┌────────

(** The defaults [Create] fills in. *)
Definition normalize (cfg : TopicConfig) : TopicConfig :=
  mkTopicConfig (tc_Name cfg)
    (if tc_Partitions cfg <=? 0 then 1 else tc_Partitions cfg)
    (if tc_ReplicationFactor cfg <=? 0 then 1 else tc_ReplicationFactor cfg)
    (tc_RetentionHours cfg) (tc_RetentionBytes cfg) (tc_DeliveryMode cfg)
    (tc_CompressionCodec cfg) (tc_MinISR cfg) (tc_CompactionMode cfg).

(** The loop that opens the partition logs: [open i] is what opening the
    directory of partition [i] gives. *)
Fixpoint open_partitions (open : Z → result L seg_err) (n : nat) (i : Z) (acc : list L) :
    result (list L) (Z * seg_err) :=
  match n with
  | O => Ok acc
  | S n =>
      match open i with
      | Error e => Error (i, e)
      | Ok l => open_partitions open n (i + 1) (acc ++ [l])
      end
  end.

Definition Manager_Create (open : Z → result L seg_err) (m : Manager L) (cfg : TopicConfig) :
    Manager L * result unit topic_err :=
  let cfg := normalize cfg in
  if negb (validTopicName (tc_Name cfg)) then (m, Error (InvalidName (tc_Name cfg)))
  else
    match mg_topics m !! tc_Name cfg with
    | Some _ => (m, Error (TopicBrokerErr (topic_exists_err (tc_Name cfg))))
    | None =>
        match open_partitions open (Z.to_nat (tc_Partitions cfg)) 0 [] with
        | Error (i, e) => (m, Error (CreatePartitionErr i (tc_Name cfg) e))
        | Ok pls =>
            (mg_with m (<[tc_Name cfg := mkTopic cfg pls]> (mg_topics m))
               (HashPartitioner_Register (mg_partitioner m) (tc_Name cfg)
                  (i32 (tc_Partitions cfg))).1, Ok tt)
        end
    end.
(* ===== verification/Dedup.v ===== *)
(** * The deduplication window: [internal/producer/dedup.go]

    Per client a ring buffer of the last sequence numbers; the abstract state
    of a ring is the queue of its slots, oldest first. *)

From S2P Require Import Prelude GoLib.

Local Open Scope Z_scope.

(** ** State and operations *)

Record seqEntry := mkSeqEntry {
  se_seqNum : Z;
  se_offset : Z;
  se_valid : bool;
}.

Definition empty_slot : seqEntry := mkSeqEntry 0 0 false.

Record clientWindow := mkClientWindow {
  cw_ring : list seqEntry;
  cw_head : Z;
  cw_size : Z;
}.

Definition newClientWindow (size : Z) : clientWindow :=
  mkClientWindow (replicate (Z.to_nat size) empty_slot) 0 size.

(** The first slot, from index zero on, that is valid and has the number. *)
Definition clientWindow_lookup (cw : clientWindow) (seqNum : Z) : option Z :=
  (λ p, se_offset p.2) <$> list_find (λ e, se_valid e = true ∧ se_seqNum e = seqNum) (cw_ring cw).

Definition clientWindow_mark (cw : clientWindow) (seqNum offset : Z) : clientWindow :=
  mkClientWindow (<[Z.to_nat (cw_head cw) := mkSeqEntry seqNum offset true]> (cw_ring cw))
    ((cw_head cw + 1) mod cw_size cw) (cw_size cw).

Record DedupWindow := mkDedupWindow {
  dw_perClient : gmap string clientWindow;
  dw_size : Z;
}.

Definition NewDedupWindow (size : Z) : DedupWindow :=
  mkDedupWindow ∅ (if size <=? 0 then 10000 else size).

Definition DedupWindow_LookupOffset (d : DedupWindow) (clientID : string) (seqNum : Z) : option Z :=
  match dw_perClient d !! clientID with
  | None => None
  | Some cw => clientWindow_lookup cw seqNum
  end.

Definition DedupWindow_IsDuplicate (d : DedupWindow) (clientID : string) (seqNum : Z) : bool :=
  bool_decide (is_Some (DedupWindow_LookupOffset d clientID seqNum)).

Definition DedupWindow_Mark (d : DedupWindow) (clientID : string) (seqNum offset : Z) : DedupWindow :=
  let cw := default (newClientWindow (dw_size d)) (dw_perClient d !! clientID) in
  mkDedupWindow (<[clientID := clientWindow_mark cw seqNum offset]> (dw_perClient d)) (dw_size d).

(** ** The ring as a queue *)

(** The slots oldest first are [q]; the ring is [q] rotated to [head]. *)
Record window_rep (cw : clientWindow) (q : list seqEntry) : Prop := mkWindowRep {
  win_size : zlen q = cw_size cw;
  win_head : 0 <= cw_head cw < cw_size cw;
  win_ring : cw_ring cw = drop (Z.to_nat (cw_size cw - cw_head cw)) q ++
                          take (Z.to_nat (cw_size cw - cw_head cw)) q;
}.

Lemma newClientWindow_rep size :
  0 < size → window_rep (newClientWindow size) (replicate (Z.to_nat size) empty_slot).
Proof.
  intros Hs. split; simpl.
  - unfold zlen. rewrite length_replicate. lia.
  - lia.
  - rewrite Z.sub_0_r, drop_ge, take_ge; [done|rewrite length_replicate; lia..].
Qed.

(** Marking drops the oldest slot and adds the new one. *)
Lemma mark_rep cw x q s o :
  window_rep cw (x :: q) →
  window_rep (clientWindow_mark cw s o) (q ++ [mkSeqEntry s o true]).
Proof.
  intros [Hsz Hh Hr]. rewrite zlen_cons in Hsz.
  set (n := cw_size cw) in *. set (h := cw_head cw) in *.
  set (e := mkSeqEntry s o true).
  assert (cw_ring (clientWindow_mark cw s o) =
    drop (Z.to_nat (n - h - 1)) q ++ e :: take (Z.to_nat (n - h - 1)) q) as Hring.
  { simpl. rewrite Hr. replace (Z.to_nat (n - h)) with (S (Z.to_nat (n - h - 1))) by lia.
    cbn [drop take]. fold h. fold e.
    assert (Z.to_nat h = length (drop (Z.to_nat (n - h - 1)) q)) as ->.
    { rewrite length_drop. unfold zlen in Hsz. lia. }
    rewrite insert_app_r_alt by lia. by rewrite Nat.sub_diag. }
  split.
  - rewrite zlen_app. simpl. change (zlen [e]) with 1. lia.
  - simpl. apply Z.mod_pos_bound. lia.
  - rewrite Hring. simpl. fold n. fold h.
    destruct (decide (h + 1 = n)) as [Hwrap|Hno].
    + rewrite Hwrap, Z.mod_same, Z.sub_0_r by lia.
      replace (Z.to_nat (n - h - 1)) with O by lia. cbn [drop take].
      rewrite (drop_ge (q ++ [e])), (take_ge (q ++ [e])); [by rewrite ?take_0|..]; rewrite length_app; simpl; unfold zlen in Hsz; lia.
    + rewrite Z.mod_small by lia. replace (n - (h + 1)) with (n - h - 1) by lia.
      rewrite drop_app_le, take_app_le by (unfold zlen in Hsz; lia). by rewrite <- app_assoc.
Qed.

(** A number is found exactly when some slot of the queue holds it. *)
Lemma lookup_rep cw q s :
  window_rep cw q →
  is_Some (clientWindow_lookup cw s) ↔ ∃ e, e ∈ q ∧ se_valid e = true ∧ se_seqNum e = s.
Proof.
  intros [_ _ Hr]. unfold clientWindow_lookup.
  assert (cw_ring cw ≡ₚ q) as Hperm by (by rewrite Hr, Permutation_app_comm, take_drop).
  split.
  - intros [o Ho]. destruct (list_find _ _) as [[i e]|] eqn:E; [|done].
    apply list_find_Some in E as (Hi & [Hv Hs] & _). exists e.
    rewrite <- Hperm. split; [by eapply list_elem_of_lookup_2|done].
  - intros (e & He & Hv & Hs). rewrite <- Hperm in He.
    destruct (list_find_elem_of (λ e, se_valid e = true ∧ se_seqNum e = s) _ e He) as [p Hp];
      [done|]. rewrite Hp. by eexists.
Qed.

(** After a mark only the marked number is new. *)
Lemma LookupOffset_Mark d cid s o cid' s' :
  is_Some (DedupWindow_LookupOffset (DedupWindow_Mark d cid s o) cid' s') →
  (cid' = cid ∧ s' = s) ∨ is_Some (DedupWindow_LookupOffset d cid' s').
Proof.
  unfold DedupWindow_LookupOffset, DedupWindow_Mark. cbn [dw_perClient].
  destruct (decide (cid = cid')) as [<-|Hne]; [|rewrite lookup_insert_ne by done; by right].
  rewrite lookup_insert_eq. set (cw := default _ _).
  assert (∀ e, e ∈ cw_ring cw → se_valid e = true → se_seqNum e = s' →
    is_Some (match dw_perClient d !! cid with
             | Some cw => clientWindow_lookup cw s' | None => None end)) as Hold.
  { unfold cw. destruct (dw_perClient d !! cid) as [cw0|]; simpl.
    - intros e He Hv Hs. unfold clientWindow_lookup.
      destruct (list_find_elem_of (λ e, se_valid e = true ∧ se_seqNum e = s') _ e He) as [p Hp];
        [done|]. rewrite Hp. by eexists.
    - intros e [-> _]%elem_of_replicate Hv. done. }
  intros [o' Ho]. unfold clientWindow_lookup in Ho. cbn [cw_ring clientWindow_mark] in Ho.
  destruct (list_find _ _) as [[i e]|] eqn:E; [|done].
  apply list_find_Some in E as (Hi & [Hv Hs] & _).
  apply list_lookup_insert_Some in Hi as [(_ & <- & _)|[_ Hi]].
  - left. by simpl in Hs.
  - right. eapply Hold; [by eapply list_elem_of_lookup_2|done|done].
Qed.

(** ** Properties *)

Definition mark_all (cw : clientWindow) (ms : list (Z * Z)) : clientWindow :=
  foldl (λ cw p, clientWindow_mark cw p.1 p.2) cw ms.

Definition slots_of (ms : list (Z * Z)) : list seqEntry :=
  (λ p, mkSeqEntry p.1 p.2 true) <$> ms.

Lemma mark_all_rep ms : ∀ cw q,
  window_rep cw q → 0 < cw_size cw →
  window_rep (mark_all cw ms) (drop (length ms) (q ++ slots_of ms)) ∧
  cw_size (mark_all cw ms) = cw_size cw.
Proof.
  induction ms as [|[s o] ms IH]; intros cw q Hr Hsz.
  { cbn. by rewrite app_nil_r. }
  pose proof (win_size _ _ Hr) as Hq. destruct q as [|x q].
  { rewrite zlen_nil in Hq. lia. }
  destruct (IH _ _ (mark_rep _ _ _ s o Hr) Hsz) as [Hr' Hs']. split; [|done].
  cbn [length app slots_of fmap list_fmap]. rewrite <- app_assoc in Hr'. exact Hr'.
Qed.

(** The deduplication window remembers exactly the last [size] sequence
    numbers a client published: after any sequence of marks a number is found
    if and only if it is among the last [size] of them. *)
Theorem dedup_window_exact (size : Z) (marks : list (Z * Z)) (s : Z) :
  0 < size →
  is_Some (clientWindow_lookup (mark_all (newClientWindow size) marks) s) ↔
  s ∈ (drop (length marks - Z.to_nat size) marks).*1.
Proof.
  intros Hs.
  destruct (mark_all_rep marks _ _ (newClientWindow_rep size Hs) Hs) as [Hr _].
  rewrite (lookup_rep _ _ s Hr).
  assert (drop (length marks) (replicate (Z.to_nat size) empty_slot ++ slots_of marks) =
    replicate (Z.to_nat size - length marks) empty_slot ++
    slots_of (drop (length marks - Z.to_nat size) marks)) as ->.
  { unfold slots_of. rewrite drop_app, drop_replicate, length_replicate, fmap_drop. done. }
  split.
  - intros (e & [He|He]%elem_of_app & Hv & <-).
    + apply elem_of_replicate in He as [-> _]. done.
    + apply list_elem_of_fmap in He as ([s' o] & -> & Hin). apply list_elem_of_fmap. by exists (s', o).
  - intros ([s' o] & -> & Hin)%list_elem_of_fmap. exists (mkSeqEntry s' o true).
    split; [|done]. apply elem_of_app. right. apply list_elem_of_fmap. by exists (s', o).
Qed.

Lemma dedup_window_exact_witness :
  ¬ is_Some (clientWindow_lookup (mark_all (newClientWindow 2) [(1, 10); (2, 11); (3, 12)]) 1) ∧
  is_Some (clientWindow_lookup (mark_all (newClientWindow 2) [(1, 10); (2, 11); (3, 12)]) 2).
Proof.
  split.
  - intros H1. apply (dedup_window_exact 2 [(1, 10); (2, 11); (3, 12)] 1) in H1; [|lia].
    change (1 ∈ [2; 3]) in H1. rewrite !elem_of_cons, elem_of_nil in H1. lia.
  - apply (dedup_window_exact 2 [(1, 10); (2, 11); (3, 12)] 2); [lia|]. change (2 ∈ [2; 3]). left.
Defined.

└────────

Exercise directions:
Calculate the number of lines above that include the word "None", giving that number by itself.

Answer box:
3